**Assigned task**
The answer must be every line of the records below that holds the word "residue".

=== Begin Enclosure ===

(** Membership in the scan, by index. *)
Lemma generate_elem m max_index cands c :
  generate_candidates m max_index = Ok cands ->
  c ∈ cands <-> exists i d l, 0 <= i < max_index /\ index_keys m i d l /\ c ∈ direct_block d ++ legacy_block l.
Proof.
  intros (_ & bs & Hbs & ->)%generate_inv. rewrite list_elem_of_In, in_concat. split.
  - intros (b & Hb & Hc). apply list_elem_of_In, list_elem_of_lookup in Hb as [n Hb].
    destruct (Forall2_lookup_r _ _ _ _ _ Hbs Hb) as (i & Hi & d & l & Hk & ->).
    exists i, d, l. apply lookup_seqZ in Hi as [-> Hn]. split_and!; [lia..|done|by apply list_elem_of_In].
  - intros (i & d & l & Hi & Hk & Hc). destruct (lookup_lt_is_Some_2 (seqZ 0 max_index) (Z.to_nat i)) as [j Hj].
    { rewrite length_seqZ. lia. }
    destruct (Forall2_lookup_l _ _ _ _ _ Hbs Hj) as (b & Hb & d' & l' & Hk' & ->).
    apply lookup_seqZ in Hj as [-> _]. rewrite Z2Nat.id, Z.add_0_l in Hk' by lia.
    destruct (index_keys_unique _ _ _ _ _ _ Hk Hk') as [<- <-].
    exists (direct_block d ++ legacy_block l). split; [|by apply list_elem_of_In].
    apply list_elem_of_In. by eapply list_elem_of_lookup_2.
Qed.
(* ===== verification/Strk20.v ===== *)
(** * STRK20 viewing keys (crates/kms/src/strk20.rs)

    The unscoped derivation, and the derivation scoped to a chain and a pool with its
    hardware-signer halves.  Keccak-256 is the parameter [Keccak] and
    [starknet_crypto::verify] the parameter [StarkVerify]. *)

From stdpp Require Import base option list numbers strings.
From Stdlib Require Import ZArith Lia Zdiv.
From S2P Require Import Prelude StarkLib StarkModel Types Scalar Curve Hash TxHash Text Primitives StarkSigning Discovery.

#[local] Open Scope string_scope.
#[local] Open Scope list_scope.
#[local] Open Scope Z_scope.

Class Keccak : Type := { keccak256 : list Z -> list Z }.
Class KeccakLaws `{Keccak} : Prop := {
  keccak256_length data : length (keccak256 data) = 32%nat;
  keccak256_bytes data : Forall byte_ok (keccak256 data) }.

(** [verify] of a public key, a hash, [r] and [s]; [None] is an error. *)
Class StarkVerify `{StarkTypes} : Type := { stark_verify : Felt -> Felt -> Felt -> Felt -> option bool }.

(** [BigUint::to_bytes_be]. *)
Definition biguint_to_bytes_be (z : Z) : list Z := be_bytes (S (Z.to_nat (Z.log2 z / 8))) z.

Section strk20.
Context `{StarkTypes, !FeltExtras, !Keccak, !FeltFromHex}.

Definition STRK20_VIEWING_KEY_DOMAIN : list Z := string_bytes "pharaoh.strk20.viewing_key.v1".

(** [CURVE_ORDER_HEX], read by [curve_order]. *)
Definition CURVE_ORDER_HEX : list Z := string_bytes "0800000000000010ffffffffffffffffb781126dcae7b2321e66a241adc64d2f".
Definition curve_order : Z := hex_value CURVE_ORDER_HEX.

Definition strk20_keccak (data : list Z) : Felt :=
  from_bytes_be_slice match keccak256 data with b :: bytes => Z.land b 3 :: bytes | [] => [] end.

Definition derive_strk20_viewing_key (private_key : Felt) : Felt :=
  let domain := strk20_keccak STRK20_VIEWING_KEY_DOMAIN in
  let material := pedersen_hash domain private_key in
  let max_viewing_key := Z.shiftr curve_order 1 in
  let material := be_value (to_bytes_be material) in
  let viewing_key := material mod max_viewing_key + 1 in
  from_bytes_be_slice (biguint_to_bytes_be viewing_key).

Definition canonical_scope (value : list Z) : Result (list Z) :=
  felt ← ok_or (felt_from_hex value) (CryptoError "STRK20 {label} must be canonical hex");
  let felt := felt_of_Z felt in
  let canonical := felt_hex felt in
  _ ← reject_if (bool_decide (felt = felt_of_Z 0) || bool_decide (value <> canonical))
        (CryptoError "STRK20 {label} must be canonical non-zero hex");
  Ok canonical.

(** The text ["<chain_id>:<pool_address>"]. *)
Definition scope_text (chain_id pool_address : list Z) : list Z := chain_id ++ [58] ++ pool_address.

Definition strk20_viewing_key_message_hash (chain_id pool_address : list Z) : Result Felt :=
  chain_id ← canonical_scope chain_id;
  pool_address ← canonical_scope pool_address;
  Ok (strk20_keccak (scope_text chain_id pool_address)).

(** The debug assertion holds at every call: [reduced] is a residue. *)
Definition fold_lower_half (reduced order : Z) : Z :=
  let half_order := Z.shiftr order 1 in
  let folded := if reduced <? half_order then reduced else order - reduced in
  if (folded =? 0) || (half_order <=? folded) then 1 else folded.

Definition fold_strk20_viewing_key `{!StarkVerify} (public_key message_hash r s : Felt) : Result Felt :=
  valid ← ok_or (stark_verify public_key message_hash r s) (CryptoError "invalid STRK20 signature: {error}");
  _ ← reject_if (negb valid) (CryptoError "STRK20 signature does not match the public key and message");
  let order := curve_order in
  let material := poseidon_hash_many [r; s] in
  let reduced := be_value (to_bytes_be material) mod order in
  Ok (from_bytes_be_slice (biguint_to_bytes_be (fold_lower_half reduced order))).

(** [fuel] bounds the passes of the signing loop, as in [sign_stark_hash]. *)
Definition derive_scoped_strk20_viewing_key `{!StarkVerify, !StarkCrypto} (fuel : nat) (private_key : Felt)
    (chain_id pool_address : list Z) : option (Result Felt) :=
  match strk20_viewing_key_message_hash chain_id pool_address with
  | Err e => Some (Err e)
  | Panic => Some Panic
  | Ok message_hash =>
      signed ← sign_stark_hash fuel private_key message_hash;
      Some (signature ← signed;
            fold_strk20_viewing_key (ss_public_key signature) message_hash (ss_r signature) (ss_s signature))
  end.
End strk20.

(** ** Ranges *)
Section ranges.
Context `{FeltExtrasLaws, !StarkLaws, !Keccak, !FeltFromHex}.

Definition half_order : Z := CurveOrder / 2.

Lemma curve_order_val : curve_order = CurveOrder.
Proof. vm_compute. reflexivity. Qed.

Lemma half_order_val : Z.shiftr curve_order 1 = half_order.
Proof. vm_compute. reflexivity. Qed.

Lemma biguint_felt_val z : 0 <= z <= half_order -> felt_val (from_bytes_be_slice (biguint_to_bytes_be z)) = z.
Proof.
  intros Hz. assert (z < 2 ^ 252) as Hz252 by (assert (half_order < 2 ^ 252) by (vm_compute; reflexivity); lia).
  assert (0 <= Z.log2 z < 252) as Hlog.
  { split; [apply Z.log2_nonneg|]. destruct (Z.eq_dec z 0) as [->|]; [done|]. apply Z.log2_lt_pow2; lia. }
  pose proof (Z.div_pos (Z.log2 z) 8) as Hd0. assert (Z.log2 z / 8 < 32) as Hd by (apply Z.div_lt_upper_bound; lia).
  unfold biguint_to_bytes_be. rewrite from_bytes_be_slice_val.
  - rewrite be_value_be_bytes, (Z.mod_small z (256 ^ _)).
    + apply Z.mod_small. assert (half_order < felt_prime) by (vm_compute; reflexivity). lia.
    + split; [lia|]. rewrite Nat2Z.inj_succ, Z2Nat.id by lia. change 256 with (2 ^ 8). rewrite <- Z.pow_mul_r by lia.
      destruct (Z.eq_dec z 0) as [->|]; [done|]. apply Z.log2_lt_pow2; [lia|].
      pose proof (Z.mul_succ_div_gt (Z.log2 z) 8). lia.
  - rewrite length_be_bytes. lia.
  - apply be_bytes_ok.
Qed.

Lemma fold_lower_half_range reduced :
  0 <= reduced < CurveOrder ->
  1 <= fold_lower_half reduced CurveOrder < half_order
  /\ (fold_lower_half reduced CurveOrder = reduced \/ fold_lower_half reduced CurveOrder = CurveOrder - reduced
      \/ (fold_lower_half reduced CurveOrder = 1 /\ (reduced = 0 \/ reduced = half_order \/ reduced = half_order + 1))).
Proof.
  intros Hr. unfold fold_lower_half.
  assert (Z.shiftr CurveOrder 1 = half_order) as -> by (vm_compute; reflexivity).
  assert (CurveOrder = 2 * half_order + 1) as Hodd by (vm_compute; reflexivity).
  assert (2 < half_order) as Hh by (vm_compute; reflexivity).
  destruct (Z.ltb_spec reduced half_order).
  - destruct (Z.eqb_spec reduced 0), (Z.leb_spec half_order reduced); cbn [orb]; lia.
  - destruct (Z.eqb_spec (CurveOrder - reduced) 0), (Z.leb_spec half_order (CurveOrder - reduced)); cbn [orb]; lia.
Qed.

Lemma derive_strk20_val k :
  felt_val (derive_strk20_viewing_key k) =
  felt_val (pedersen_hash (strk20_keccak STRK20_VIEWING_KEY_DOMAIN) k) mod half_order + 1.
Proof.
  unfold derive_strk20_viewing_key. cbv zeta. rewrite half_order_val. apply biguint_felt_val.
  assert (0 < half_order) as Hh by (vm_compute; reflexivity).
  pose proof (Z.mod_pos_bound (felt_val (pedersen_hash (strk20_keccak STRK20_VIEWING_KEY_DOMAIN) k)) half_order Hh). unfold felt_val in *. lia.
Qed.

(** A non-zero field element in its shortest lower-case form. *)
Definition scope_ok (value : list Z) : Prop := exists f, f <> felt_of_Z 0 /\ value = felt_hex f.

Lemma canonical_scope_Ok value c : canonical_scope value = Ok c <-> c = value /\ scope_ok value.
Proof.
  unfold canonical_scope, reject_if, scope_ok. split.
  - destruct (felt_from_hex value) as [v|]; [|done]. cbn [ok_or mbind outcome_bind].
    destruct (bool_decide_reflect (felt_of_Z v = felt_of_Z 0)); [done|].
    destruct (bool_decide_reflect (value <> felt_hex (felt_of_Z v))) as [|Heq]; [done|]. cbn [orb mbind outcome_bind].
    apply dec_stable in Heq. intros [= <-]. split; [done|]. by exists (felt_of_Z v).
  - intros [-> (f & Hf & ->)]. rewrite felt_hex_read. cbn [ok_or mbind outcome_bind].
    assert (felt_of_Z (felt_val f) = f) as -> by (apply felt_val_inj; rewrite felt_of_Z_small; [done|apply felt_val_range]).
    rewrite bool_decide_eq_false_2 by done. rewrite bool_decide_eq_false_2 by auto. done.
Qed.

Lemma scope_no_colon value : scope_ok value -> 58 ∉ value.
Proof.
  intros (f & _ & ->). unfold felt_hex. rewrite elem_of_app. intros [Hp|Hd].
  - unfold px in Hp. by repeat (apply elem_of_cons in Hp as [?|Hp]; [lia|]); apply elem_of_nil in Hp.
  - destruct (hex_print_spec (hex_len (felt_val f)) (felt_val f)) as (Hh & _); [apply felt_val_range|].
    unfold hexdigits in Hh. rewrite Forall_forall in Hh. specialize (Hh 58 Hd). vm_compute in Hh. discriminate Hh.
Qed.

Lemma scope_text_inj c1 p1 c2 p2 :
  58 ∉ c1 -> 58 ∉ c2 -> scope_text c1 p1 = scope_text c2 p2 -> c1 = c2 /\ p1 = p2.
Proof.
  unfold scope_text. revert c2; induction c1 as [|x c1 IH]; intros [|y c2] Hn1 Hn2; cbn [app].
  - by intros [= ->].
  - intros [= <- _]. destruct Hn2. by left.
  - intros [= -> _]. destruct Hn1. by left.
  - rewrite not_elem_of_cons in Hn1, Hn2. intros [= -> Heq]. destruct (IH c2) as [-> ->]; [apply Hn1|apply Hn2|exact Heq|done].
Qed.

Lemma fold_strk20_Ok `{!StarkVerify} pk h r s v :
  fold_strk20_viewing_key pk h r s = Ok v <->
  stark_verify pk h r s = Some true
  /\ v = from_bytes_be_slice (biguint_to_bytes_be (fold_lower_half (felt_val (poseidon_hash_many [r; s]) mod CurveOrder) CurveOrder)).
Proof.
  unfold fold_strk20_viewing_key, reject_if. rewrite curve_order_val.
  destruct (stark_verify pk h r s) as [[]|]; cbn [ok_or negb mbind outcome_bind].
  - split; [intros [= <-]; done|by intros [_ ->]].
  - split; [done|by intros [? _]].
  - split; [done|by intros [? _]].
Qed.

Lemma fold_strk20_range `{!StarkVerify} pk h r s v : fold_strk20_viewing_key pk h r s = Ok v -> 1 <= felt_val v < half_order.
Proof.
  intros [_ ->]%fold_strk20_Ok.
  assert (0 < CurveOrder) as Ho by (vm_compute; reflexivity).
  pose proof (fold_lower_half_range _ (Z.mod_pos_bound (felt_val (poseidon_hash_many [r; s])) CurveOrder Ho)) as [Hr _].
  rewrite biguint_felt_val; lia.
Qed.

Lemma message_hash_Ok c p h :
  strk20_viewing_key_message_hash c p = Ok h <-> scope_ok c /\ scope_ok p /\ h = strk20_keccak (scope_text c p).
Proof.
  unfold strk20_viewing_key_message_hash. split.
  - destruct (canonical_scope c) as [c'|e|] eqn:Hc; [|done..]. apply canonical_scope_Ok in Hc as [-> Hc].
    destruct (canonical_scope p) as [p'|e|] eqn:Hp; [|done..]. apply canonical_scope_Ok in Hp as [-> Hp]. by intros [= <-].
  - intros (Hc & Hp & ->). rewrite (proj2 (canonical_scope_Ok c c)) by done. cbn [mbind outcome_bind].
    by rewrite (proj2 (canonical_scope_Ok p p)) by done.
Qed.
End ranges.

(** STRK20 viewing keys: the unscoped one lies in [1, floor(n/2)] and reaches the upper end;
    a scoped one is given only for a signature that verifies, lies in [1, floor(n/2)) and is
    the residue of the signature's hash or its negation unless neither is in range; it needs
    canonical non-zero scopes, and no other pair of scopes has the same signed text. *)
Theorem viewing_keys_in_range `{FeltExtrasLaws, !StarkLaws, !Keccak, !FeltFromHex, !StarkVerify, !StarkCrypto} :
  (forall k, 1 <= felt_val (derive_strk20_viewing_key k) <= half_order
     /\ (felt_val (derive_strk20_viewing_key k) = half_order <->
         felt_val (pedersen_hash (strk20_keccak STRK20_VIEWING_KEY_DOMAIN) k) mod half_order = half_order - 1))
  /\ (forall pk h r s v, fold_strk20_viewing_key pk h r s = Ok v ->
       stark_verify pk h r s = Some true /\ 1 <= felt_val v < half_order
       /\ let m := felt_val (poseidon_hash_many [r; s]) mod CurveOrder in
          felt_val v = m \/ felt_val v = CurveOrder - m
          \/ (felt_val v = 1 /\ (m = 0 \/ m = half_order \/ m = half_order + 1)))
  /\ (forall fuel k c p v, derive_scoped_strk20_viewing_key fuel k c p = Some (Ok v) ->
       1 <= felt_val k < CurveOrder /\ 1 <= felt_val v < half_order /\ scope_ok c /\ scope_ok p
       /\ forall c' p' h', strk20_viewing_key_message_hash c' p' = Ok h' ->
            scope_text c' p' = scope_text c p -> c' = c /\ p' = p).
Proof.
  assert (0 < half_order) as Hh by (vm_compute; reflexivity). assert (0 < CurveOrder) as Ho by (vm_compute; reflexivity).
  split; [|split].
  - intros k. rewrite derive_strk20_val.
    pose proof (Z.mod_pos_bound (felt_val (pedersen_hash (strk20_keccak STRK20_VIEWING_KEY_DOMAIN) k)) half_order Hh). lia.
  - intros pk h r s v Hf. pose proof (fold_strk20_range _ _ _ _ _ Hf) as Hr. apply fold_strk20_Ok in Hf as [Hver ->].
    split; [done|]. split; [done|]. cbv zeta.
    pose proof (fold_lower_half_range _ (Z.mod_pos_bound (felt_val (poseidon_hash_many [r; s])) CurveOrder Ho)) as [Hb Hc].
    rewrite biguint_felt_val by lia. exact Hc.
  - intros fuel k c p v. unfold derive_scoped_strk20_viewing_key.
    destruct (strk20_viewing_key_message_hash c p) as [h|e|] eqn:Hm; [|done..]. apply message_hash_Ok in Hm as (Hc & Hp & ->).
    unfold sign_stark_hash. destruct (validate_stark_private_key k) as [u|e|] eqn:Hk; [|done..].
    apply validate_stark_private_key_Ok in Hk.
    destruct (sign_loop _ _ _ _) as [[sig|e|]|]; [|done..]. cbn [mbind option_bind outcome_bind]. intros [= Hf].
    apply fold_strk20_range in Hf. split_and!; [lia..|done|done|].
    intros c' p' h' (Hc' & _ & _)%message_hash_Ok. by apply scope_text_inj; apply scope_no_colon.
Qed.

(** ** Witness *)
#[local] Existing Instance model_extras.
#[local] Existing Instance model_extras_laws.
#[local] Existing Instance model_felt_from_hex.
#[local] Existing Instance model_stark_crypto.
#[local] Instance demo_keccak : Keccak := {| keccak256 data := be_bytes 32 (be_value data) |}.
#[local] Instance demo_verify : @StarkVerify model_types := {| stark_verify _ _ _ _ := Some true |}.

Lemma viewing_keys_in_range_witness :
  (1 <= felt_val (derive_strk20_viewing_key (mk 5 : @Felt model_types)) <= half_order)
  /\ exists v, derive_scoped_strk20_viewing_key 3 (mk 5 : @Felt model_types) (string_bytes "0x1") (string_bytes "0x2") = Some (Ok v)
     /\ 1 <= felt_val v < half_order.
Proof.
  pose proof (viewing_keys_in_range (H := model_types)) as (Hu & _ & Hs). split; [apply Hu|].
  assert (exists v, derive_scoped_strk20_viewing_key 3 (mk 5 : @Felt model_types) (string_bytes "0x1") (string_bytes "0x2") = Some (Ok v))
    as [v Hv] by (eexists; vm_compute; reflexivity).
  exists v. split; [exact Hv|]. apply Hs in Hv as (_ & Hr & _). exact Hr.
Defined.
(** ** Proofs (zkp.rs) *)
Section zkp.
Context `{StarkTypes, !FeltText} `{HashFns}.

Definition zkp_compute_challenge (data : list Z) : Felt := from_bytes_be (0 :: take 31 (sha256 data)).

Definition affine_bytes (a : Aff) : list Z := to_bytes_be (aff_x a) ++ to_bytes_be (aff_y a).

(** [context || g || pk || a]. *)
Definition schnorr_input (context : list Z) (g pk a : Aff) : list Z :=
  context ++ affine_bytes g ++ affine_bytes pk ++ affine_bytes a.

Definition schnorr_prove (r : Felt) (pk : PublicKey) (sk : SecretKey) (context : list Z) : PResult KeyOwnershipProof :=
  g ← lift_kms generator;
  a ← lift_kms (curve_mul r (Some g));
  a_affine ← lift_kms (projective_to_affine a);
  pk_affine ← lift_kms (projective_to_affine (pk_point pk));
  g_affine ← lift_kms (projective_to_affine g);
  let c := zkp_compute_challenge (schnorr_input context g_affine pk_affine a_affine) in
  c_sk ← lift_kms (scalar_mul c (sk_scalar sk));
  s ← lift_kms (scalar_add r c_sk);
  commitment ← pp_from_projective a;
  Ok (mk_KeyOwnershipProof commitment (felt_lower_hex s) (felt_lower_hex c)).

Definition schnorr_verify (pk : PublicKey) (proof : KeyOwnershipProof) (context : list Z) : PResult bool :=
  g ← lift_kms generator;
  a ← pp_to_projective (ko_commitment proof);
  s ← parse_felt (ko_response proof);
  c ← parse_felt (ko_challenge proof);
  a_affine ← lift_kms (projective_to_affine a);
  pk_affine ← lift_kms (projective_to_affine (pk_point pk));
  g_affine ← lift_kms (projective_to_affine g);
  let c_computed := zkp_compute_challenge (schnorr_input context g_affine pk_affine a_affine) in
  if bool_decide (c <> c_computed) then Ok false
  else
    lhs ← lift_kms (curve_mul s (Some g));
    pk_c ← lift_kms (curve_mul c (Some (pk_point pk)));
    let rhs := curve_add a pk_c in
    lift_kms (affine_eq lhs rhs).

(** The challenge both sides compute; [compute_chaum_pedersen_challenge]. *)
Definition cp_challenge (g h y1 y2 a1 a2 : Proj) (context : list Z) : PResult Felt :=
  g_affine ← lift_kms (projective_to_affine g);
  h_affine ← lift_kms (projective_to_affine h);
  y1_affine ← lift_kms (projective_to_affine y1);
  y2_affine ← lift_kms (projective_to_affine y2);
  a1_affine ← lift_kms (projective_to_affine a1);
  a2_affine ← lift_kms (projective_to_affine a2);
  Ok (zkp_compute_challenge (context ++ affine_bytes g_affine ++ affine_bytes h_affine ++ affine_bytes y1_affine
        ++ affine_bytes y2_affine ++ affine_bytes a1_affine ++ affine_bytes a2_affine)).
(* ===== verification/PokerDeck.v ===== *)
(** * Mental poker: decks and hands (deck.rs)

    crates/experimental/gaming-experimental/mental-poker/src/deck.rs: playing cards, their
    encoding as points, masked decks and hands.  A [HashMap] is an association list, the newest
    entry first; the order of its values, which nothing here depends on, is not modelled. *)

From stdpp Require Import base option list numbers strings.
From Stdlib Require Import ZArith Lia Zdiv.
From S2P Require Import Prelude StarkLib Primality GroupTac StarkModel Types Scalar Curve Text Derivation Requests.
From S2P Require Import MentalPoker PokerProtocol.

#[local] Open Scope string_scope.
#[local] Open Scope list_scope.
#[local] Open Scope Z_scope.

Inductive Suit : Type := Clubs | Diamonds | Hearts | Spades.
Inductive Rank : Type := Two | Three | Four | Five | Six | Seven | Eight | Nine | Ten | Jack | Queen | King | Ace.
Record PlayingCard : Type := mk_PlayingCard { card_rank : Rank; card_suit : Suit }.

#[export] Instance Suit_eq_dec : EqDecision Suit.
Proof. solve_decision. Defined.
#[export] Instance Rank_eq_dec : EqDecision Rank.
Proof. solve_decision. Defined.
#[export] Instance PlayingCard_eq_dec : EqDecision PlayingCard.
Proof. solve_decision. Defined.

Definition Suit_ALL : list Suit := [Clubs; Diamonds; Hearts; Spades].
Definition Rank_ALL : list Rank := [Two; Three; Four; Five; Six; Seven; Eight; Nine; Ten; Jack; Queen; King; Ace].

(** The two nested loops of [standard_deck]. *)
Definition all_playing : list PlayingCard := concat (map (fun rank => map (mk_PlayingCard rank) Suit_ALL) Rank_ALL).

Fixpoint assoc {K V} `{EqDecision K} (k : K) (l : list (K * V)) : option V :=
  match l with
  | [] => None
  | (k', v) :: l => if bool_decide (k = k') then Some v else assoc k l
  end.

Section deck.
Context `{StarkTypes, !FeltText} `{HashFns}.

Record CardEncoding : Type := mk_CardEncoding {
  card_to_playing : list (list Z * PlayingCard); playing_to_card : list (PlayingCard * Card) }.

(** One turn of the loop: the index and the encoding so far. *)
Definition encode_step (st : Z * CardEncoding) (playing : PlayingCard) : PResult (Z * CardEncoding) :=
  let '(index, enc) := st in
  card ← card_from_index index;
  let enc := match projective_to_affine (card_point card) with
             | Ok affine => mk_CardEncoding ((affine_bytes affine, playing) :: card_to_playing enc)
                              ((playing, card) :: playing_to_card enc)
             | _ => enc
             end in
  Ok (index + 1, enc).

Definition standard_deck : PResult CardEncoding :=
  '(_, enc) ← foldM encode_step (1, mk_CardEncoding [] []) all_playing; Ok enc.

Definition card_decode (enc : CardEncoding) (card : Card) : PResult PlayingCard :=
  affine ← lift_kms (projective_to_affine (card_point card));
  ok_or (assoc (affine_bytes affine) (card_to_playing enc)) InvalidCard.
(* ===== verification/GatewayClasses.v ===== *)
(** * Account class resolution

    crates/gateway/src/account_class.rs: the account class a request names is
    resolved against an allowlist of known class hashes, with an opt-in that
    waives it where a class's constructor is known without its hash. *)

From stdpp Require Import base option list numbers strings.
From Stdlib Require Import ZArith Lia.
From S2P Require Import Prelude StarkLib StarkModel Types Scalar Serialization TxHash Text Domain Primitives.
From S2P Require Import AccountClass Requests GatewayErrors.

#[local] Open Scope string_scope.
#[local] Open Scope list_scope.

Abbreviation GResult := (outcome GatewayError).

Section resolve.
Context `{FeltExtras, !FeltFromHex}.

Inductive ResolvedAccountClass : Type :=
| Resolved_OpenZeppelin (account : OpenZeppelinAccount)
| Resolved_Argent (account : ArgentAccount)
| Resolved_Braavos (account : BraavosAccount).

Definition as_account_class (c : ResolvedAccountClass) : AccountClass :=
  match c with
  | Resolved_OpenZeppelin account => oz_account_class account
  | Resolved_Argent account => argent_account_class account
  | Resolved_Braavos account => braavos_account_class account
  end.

=== End Enclosure ===

**Answer**
(** The debug assertion holds at every call: [reduced] is a residue. *)
    the residue of the signature's hash or its negation unless neither is in range; it needs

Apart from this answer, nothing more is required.